Talented cricketer Mitchell Marsh, younger son of former Australian cricketer Geoff Marsh, has decided to skip the Indian Premier League (and of course big dollasrs) this season as he aims to represent Australia in the longer forms of the game.

Marsh, who has been highlighted for some time now in the Australian cricketing circles as a player of ‘the future’, might have attracted a big money offer at the upcoming IPL Auction on Feb ‘14.

But, he is instead admant to singh up with a county team so as toimprove his first class game, and hopefully, get selected in the Australian squad for the 2015 World Cup and Ashes series in England.

Marsh, who otherwise could have picked up big cash in the IPL this season, is also expected to snub the rich developing Twenty20 leagues in the West Indies and Bangladesh.

While he has not received any offer from English counties, Geoff Marsh- his father -confirmed that his youngest son, having recovered from hamstring injury, wants to play as much four-day cricket as he can in the next 18 months.
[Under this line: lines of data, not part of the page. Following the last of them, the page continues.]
(* ===== verification/LbBalancer.v ===== *)
(** * The load balancer of a pool ([lib.rs], [inner.rs], [retry.rs],
    [queue.rs], [api_selection.rs])

    Selection as a request sees it: the persistence table first, then the
    configured algorithm, then a connection permit. *)
From Stdlib Require Import ZArith Lia.
From stdpp Require Import base list numbers strings sets gmap.
From S2P Require Import Prelude Text NetAddr LbRetry LbBackend LbState LbPolicy LbSelect LbMaglev LbKetama LbCookie LbPersistence.

(** [UpstreamLoadBalancerInner], without the runtime all variants share *)
Inductive Algorithm : Type :=
| RoundRobin
| LeastConnections
| LeastSessions
| LeastTime
| PowerOfTwo
| FnvHash
| ConsistentHash
| NginxConsistentHash (table : list NginxKetamaPoint)
| BoundedLoadConsistentHash (factor_per_mille : Z)
| MaglevHash (table : gmap Z Z).

(** [UpstreamLoadBalancer]: the pool, and what is fixed at its construction *)
Record Balancer : Type := mkBalancer {
  bl_pool : Pool;
  bl_algorithm : Algorithm;
  bl_key_source : LoadBalanceKeySource;
  bl_aliases : gmap Z (list Z);
  bl_persistence : option PersistenceState;
  bl_max_iterations : Z;
  bl_prune_counter : Z;
}.
Definition set_pool (p : Pool) (bal : Balancer) : Balancer :=
  mkBalancer p (bl_algorithm bal) (bl_key_source bal) (bl_aliases bal) (bl_persistence bal)
    (bl_max_iterations bal) (bl_prune_counter bal).
Definition set_policy (policy : BackendSelectionPolicy) (bal : Balancer) : Balancer :=
  let p := bl_pool bal in
  set_pool (mkPool (pl_runtime p) (pl_passive p) (pl_slow_start p) policy) bal.
Definition set_backend_runtime (r : Runtime) (bal : Balancer) : Balancer :=
  let p := bl_pool bal in
  set_pool (mkPool r (pl_passive p) (pl_slow_start p) (pl_policy p)) bal.
Definition set_prune_counter (n : Z) (bal : Balancer) : Balancer :=
  mkBalancer (bl_pool bal) (bl_algorithm bal) (bl_key_source bal) (bl_aliases bal) (bl_persistence bal)
    (bl_max_iterations bal) n.

Inductive LoadBalancerPersistenceOutcome : Type := Hit | Miss | Fallback.
Record SelectedUpstream : Type := mkSelected {
  su_backend : FluxBackend;
  su_alias : option (list Z);
  su_reporter : option Reporter;
  su_persistence_outcome : option LoadBalancerPersistenceOutcome;
  su_managed_affinity_cookie : option (list Z);
}.

(** ** Connection permits *)

(** [BackendConnectionCounters::permit] when no other thread interferes; its
    loop under interference is in [LbAdmission]. *)
Definition permit (b : FluxBackend) (max_in_flight : option Z) : M bool :=
  let! current := connections b in
  if match max_in_flight with Some limit => limit <=? current | None => false end then ret false
  else match checked_add USIZE_MAX current 1 with
       | None => ret false
       | Some next => modify (set_counts <[backend_key b := next]>) ;;; ret true
       end.
(** [LoadBalancedConnectionPermit::drop] *)
Definition permit_drop (key : Z) : M unit := modify (set_counts (alter (fun n => n - 1) key)).

Section Balancing.
Context `{Env} `{CookieEnv} `{KetamaEnv}.

Definition inner_select (bal : Balancer) (key : option (list Z)) (sessions : gmap Z Z)
  : M (option FluxBackend) :=
  let p := bl_pool bal in
  let n := bl_max_iterations bal in
  let k := default [] key in
  match bl_algorithm bal with
  | RoundRobin => select_weighted_round_robin p
  | LeastConnections => select_least_connections p
  | LeastSessions => select_least_sessions p sessions
  | LeastTime => select_least_time p
  | PowerOfTwo => select_power_of_two p n
  | FnvHash => select_fnv_hash p k n
  | ConsistentHash => select_consistent_hash p k n
  | NginxConsistentHash table => select_nginx_consistent_hash p (ketama_backend_keys table k n)
  | BoundedLoadConsistentHash factor => select_bounded_load_consistent p k n factor
  | MaglevHash table => select_maglev p (maglev_candidate_keys table k n)
  end.

(** [latency_state().is_some()] *)
Definition has_latency (bal : Balancer) : bool :=
  match bl_algorithm bal with LeastTime => true | _ => false end.

Definition prepare_selected (bal : Balancer) (b : FluxBackend)
    (outcome : option LoadBalancerPersistenceOutcome) : M (option SelectedUpstream) :=
  let key := backend_key b in
  let p := bl_pool bal in
  let! admitted := permit b (p_max_in_flight (pl_policy p) !! key) in
  if admitted : bool then
    ret (Some (mkSelected b (bl_aliases bal !! key)
      (if bool_decide (is_Some (pl_passive p)) || has_latency bal
       then Some (mkReporter key (pl_passive p) (bool_decide (is_Some (pl_slow_start p))) (has_latency bal))
       else None)
      outcome None))
  else ret None.

Definition persistence_pass : SelectionPass := mkPass None true false false.
Definition not_currently_ejected (p : Pool) (key : Z) : M bool :=
  match pl_passive p with
  | Some _ => let! ejected := key_is_currently_ejected key in ret (negb ejected)
  | None => ret true
  end.
Definition slow_start_permits_read_only (p : Pool) (b : FluxBackend) : M bool :=
  match pl_slow_start p with
  | Some duration => slow_permits_read_only duration b
  | None => ret true
  end.
Definition backend_available_for_persistence (bal : Balancer) (b : FluxBackend) : M bool :=
  let p := bl_pool bal in
  let key := backend_key b in
  if snapshot_ready (pl_runtime p) b then
    and_then (not_currently_ejected p key)
    (and_then (slow_start_permits_read_only p b)
    (and_then (permits (pl_policy p) b persistence_pass)
       (ret (negb (policy_disabled (pl_policy p) key) && negb (policy_drained (pl_policy p) key)))))
  else ret false.

(** ** Pruning *)

Definition live_backend_keys (bal : Balancer) : gset Z :=
  list_to_set (backend_key <$> backends (bl_pool bal)).
Definition when (b : bool) (m : M unit) : M unit := if b then m else ret tt.
Definition prune_stale_backend_state (bal : Balancer) : M Balancer :=
  let live := live_backend_keys bal in
  let p := bl_pool bal in
  counts_prune_stale live ;;;
  when (bool_decide (is_Some (bl_persistence bal))) (prune_stale_for_live_backends live) ;;;
  when (bool_decide (is_Some (pl_passive p))) (passive_prune_stale live) ;;;
  when (bool_decide (is_Some (pl_slow_start p))) (slow_prune_stale live) ;;;
  when (has_latency bal) (latency_prune_stale live) ;;;
  ret (set_policy (policy_prune_stale live (pl_policy p)) bal).

Definition BACKEND_STATE_PRUNE_INTERVAL : Z := 1024.
Definition prune_stale_backend_state_periodically (bal : Balancer) : M Balancer :=
  let current := bl_prune_counter bal in
  let bal := set_prune_counter ((current + 1) mod (USIZE_MAX + 1)) bal in
  if negb (current mod BACKEND_STATE_PRUNE_INTERVAL =? 0) then ret bal
  else prune_stale_backend_state bal.

(** ** Selection *)

Definition fresh_selection_needs_persistence_counts (bal : Balancer) (persistence_key : option (list Z))
    (s : PersistenceState) : bool :=
  match bl_algorithm bal with LeastSessions => true | _ => false end
  && (negb (is_managed_cookie s) || bool_decide (is_Some persistence_key)).

(** The record of a fresh selection, and the cookie of a new client. *)
Definition remember (bal : Balancer) (persistence_key : option (list Z)) (selected : SelectedUpstream)
  : M SelectedUpstream :=
  match bl_persistence bal with
  | None => ret selected
  | Some s =>
      match persistence_key with
      | Some key => record_persistence s key (backend_key (su_backend selected)) ;;; ret selected
      | None =>
          let! cookie := new_managed_cookie (ps_managed_cookie s) in
          match cookie with
          | None => ret selected
          | Some (key, cookie) =>
              record_persistence s key (backend_key (su_backend selected)) ;;;
              ret (mkSelected (su_backend selected) (su_alias selected) (su_reporter selected)
                     (su_persistence_outcome selected) (Some cookie))
          end
      end
  end.

(** The sessions per member, when the algorithm reads them. *)
Definition fresh_sessions (bal : Balancer) (persistence_key : option (list Z)) : M (gmap Z Z) :=
  match bl_persistence bal with
  | Some s =>
      if fresh_selection_needs_persistence_counts bal persistence_key s
      then let! counts := runtime_counts in ret counts.2
      else ret ∅
  | None => ret ∅
  end.
(** [select_fresh] after its prune *)
Definition select_now (bal : Balancer) (request : RequestView) (client_ip : option IpAddr)
    (persistence_key : option (list Z)) (outcome : option LoadBalancerPersistenceOutcome)
  : M (option SelectedUpstream) :=
  let key := request_key (bl_key_source bal) request client_ip in
  let! sessions := fresh_sessions bal persistence_key in
  let! chosen := inner_select bal key sessions in
  match chosen with
  | None => ret None
  | Some b =>
      let! selected := prepare_selected bal b outcome in
      match selected with
      | None => ret None
      | Some selected => let! selected := remember bal persistence_key selected in ret (Some selected)
      end
  end.
Definition select_fresh (bal : Balancer) (request : RequestView) (client_ip : option IpAddr)
    (persistence_key : option (list Z)) (outcome : option LoadBalancerPersistenceOutcome)
  : M (option SelectedUpstream * Balancer) :=
  let! bal := prune_stale_backend_state_periodically bal in
  let! selected := select_now bal request client_ip persistence_key outcome in
  ret (selected, bal).

(** The member a known client is on, when it can still be used. *)
Definition select_persisted (bal : Balancer) (key : Z) : M (option SelectedUpstream) :=
  match backend_with_key (bl_pool bal) key with
  | None => ret None
  | Some b =>
      let! available := backend_available_for_persistence bal b in
      if available : bool then prepare_selected bal b (Some Hit) else ret None
  end.

Definition select (bal : Balancer) (request : RequestView) (client_ip : option IpAddr)
  : M (option SelectedUpstream * Balancer) :=
  let! persistence_key := match bl_persistence bal with
                          | Some s => persistence_key s request client_ip
                          | None => ret None
                          end in
  match persistence_key with
  | None => select_fresh bal request client_ip None None
  | Some key =>
      let! known := lookup_persistence key in
      match known with
      | None => select_fresh bal request client_ip (Some key) (Some Miss)
      | Some known =>
          let! persisted := select_persisted bal known in
          match persisted with
          | Some selected => ret (Some selected, bal)
          | None => select_fresh bal request client_ip (Some key) (Some Fallback)
          end
      end
  end.

(** [select_excluding]: the exclusions live in a copy of the pool, whose other
    state is shared. *)
Definition restore_exclusions (excluded : list (option Z)) (bal : Balancer) : Balancer :=
  let q := pl_policy (bl_pool bal) in
  set_policy (mkPolicy (p_backup q) (p_drain q) (p_disabled q) excluded (p_runtime q) (p_priority q)
    (p_localities q) (p_preferred_localities q) (p_max_in_flight q) (p_priority_groups q)
    (p_priority_group_min_active q) (p_health_weights q)) bal.
Definition select_excluding (bal : Balancer) (request : RequestView) (client_ip : option IpAddr)
    (attempted : list SocketAddr) : M (option SelectedUpstream * Balancer) :=
  let policy := pl_policy (bl_pool bal) in
  let '(ok, excluding) := exclude_attempted attempted policy in
  if negb ok then ret (None, bal)
  else
    let! r := select (set_policy excluding bal) request client_ip in
    ret (r.1, restore_exclusions (p_retry_excluded policy) r.2).
End Balancing.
“Mitch wants to play Test cricket and he has decided his best chances will be to play a lot more first-class matches than the short forms,” Geoff stated.

“He’s had a pretty good Shield season so far and will now look for a county deal to play in England.

“He could earn the big bucks and it’s a great opportunity and there’s heaps of fun and success on offer if he got into the IPL again.

“But it’s going to be important that he plays really good first-class cricket and has a good Shield season with Western Australia next summer to press for Test selection.”

Marsh so far has an average season is Shield cricket scoring 307 runs in five first-class Shield games. Even on bowling front with 45 first-class wickets at an average of 27 under his belt in 32 matches he is yet to set world on fire.

Playing for the Perth Scorchers this season in the Big Bash League, Marsh has scored 160 runs at an average of 32 and a strike-rate of 112.

But, he has disappointing returns with the ball claiming only four Big Bash wickets from 16 overs at a hefty average of 39 and an economy rate of almost 10 runs an over.